The first kind of strings must (if possible) be stored as constants and exposed to whichever program component that might use them for input/output.
Displayed Strings (like in your Logger case) are strings that you might change somewhere in the future. Having them all stored as static final fields in a constants-dedicated class can make later modifications much easier, and help avoid duplicates of similar massages.
Regarding the optimization question - as others have already answered, I believe there's no significant difference.

Presumably, you'll want to write a unit test for whichever method contains that line of code. That unit test will need access to that String value. If you don't use a constant, you'll have the String repeated twice, and if you have to change it in the future, you'll have to change it in both places.
So best to use a constant, even though the compiler is not going to do any helpful optimisations.

In my view in your case is fine. If you cant see any advantage in declaring it as a constant dont do it.
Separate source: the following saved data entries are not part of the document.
(** * Vision bridge: a shallow embedding of [.mcp/vision-bridge/server.py]

    The bridge resolves a caller-supplied path against a workspace root,
    normalises the image, builds one chat request for the backend and shapes
    the reply.  The operating system, the imaging library's decoder and
    encoder, the HTTP backend and the JSON decoder are external to the
    program: they appear as the fields of a [World].  Everything the program
    itself computes (path arithmetic, the order of the checks, the scaling
    arithmetic, the payload, the reply extraction, the fallback of the
    ui-spec tool) is defined here as executable functions.

    Three more programs of the repository follow the bridge: the scenario
    generator [scripts/generate_random_scenario.py], over any random
    generator that keeps the documented laws of [randint] and [sample]; the
    icon fixer [scripts/fix_spell_icons.py], over the directory listings and
    the documents it reads; and the launcher
    [.mcp/vision-bridge/launcher.py], over a machine that answers whether a
    path exists and how a command ends. *)

From stdpp Require Import gmap strings list fin_maps pretty.
From Stdlib Require Import ZArith Lia Ascii String Floats.SpecFloat.

Local Open Scope string_scope.
Local Open Scope Z_scope.

(** ** Python strings

    A [str] is modelled as a [string] whose characters are the code points
    0..255; [lower], [isspace] and [strip] follow [str.lower], [str.isspace]
    and [str.strip] on that range. *)
Module PyStr.

Definition code (c : ascii) : N := N_of_ascii c.

(** [str.isspace] on one character: TAB..CR, FS..US, SPACE, NEL, NBSP. *)
Definition isspace (c : ascii) : bool :=
  let n := code c in
  ((9 <=? n) && (n <=? 13) || (28 <=? n) && (n <=? 32)
   || (n =? 133) || (n =? 160))%N.

(** [str.lower] on one character: A..Z and the upper-case letters of the
    Latin-1 supplement (all of 0xC0..0xDE but the multiplication sign). *)
Definition lower_char (c : ascii) : ascii :=
  let n := code c in
  if ((65 <=? n) && (n <=? 90)
      || (192 <=? n) && (n <=? 222) && negb (n =? 215))%N
  then ascii_of_N (n + 32) else c.

Fixpoint lower (s : string) : string :=
  match s with
  | EmptyString => EmptyString
  | String c s' => String (lower_char c) (lower s')
  end.

Fixpoint lstrip (s : string) : string :=
  match s with
  | EmptyString => EmptyString
  | String c s' => if isspace c then lstrip s' else s
  end.

Fixpoint rstrip (s : string) : string :=
  match s with
  | EmptyString => EmptyString
  | String c s' =>
      match rstrip s' with
      | EmptyString => if isspace c then EmptyString else String c EmptyString
      | r => String c r
      end
  end.

(** [s.strip()] *)
Definition strip (s : string) : string := rstrip (lstrip s).


(** [s.split(sep)] for a one-character separator: never the empty list. *)
Fixpoint split (sep : ascii) (s : string) : list string :=
  match s with
  | EmptyString => [EmptyString]
  | String c s' =>
      if Ascii.eqb c sep then EmptyString :: split sep s'
      else match split sep s' with
           | seg :: rest => String c seg :: rest
           | [] => [String c EmptyString]
           end
  end.

(** [sep.join(parts)] *)
Fixpoint join (sep : string) (parts : list string) : string :=
  match parts with
  | [] => EmptyString
  | [p] => p
  | p :: rest => p +:+ sep +:+ join sep rest
  end.

(** [s[i:]] for [i = s.rfind(ch)], when [ch] occurs in [s]. *)
Fixpoint from_last (ch : ascii) (s : string) : option string :=
  match s with
  | EmptyString => None
  | String c s' =>
      match from_last ch s' with
      | Some t => Some t
      | None => if Ascii.eqb c ch then Some s else None
      end
  end.

Fixpoint mem (ch : ascii) (s : string) : bool :=
  match s with
  | EmptyString => false
  | String c s' => Ascii.eqb c ch || mem ch s'
  end.



Definition startswith_char (ch : ascii) (s : string) : bool :=
  match s with
  | String c _ => Ascii.eqb c ch
  | EmptyString => false
  end.

End PyStr.

(** ** Python exceptions raised or propagated by the bridge *)
Inductive exn :=
  | ValueError (msg : string)
  | FileNotFoundError (msg : string)
  | RuntimeError (msg : string)
  | OSError (msg : string)
  | UnidentifiedImageError (msg : string)
  | ZeroDivisionError (msg : string)
  | OverflowError (msg : string)
  | AttributeError (msg : string)
  | JSONDecodeError (msg : string)
  | ConnectionError (msg : string)
  | Timeout (msg : string)
  | HTTPError (status_code : Z) (body : string).

(** A computation that returns or raises. *)
Definition result (A : Type) : Type := exn + A.

Definition raise {A} (e : exn) : result A := inl e.

Global Instance result_ret : MRet result := fun A a => inr a.
Global Instance result_bind : MBind result := fun A B k m =>
  match m with
  | inl e => inl e
  | inr a => k a
  end.

(** ** [pathlib.PurePosixPath] *)
Module PurePath.

(** The root of a parsed path: none, [/], or the two-slash root that
    POSIX leaves implementation-defined and [pathlib] keeps apart. *)
Inductive anchor := NoRoot | Root1 | Root2.

Global Instance anchor_eq_dec : EqDecision anchor.
Proof. solve_decision. Defined.

Record Path := { root : anchor; parts : list string }.

Global Instance Path_eq_dec : EqDecision Path.
Proof. solve_decision. Defined.

(** [splitroot]: the root and the rest of one path string. *)
Definition splitroot (s : string) : anchor * string :=
  match s with
  | String "/" (String "/" (String "/" _)) => (Root1, s)
  | String "/" (String "/" r) => (Root2, r)
  | String "/" r => (Root1, r)
  | _ => (NoRoot, s)
  end.

Definition keep_part (x : string) : bool :=
  negb (String.eqb x "") && negb (String.eqb x ".").

(** [Path(s)]: empty and [.] segments are dropped, [..] is kept. *)
Definition of_string (s : string) : Path :=
  let '(r, rest) := splitroot s in
  {| root := r; parts := filter (fun x => Is_true (keep_part x)) (PyStr.split "/" rest) |}.

Definition root_str (r : anchor) : string :=
  match r with
  | NoRoot => ""
  | Root1 => "/"
  | Root2 => "//"
  end.

(** [str(p)] *)
Definition str (p : Path) : string :=
  match root p, parts p with
  | NoRoot, [] => "."
  | r, ps => root_str r +:+ PyStr.join "/" ps
  end.

Definition is_absolute (p : Path) : bool :=
  match root p with
  | NoRoot => false
  | _ => true
  end.

(** [p / q]: a rooted right operand replaces the left one. *)
Definition joinpath (p q : Path) : Path :=
  match root q with
  | NoRoot => {| root := root p; parts := (parts p ++ parts q)%list |}
  | _ => q
  end.

Fixpoint strip_prefix (pre l : list string) : option (list string) :=
  match pre, l with
  | [], _ => Some l
  | x :: pre', y :: l' => if String.eqb x y then strip_prefix pre' l' else None
  | _ :: _, [] => None
  end.

(** [p.relative_to(other)]: [None] stands for the [ValueError] that
    [pathlib] raises when [other] is not a prefix of [p]. *)
Definition relative_to (p other : Path) : option Path :=
  if decide (root p = root other) then
    match strip_prefix (parts other) (parts p) with
    | Some rest => Some {| root := NoRoot; parts := rest |}
    | None => None
    end
  else None.

(** [p.name] *)
Definition name (p : Path) : string := List.last (parts p) "".

(** [p.suffix]: [name[i:]] for [i = name.rfind('.')] when
    [0 < i < len(name) - 1], the empty string otherwise. *)
Definition suffix (p : Path) : string :=
  match name p with
  | EmptyString => ""
  | String _ tl =>
      match PyStr.from_last "." tl with
      | Some t => if String.eqb t "." then "" else t
      | None => ""
      end
  end.

(** "Equal to, or nested under": same root, and the components of the
    directory are a prefix of the components of the path. *)
Definition under (c r : Path) : Prop :=
  root c = root r /\ exists rest, parts c = (parts r ++ rest)%list.

(** What a component of a parsed path looks like. *)
Definition valid_part (x : string) : Prop :=
  x <> "" /\ PyStr.mem "/" x = false.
To support this point take a look at Spring JdbcTemplate (I have no doubt that Spring code is a good example to follow) it is full of String literals like these
Assert.notNull(psc, "PreparedStatementCreator must not be null");
Assert.notNull(action, "Callback object must not be null");
throw getExceptionTranslator().translate("StatementCallback", getSql(action), ex);
but only two constants
private static final String RETURN_RESULT_SET_PREFIX = "#result-set-";
private static final String RETURN_UPDATE_COUNT_PREFIX = "#update-count-";
Iterestingly, this line
Assert.notNull(sql, "SQL must not be null");
repeats 5 times in the code nevertheless the authors refused to make it a constant

Related

Is it a good idea to declare all text getting used for logging as public static final

Is it a good idea to declare all text getting used for logging as public static final from performance point of view or otherwise ?
Does it have any advantage other than readability in case one string is getting used only once ?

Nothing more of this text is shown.